For starters, the album doesn’t have the lean and pristine angle of the above-mentioned mid-90’s pair. Rather, Tragic Idol has the same murky riff slot that 2009’s Faith Divides Us…Faith Unites Us did, and it runs congruent with Nick Holmes’ hearty sing-belch. Holmes still is able to hit melodic paydirt with his vocals though, just check out the swooning chorus of opener “Solitary One,” the restrained verse of “Fear of Impending Hell,” and title track, all three of which unite the band’s glory days and early 90’s output.
Mackintosh and fellow guitarist Aaron Aedy certainly don’t lack for any guitar crunch, with mounds of it digging in on album highlight “Crucify,” which could be the band’s heaviest song in its illustrious history.
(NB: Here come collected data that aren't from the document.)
(** The processor of the worker: the idle loop, the start of a sandbox, or a
    piece of its code.  Back in the base context the loop goes on behind the switch,
    where it frees the cleanup queue, which is empty at its first iteration. *)
Definition processor_step x (mo : moment A) : outcome worker :=
  let w := wk_world x in
  match current_sandbox_get w with
  | None =>
    w ← local_cleanup_queue_free worker_thread_idx w;
    r ← scheduler_idle_iteration ADMISSIONS_CONTROL worker_thread_idx w (wk_global x) (mo_env mo) (t_switch mo);
    '(w, g) ← switched mo r;
    Ret (wk_set x w g)
  | Some p =>
    s ← sb_get w p;
    match sb_state s with
    | SANDBOX_RUNNING_SYS => current_sandbox_init x mo
    | SANDBOX_RUNNING_USER => '(ph, c) ← deref (wk_code x !! p); guest_step x p s ph c mo
    | _ => Stop Undefined
    end
  end.

(** A timer signal; the guest resumes where it was, or another one does. *)
Definition timer_step x (mo : moment A) : outcome worker :=
  h ← software_interrupt_handle_signals ADMISSIONS_CONTROL worker_thread_idx (wk_world x) (wk_global x) SIGALRM (mo_env mo)
        (t_enter mo) (t_resume mo) (t_preempt mo) (t_switch mo);
  match h with
  | HReturn w g => Ret (wk_set x w g)
  | HTrap _ => Stop Undefined
  end.

(** What the listener hands over ([on_client_request_received]). *)
Record request := mk_new_request {
  rq_address : Z;     (* where the sandbox is allocated *)
  rq_module : Z;
  rq_session : Z;
  rq_route : Z;
  rq_tenant : Z;
  rq_estimate : Z;
  rq_allocated : Z;
  rq_initialized : Z;
  rq_locked : Z;
  rq_unlocked : Z;
}.

(** The sandbox is allocated and queued; a full queue ends in [sandbox_free]. *)
Definition request_step x (r : request) : outcome worker :=
  '(p, w) ← sandbox_alloc (wk_world x) (Some (rq_address r)) (rq_module r) (rq_session r) (rq_route r) (rq_tenant r)
              (rq_estimate r) (rq_allocated r) (rq_initialized r);
  p ← deref p;
  '(added, g) ← global_request_scheduler_add (sandbox_get_priority w) true (rq_locked r) (rq_unlocked r) (wk_global x) p;
  match added with
  | Some _ => Ret (wk_set x w g)
  | None => w ← sandbox_free worker_thread_idx w p; Ret (wk_set x w g)
  end.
Elsewhere, Mackintosh and his spiraling leads come to the fore on the excellent “In This We Dwell,” a song that volleys from ethereal leads to a steady gallop, held down nicely by new drummer Adrian Erlandsson (ex-At the Gates, Cradle of Filth).
The argument exists that these are the kind of albums PL would have made had they not have abandoned metal altogether from 1997 to 2002, but Tragic Idolhas way too many shards from the band’s Gothic and Shades of God past for that to be a realization. In any event, Paradise Lost hasn’t functioned at such a high level in nearly two decades. May they continue to doom on.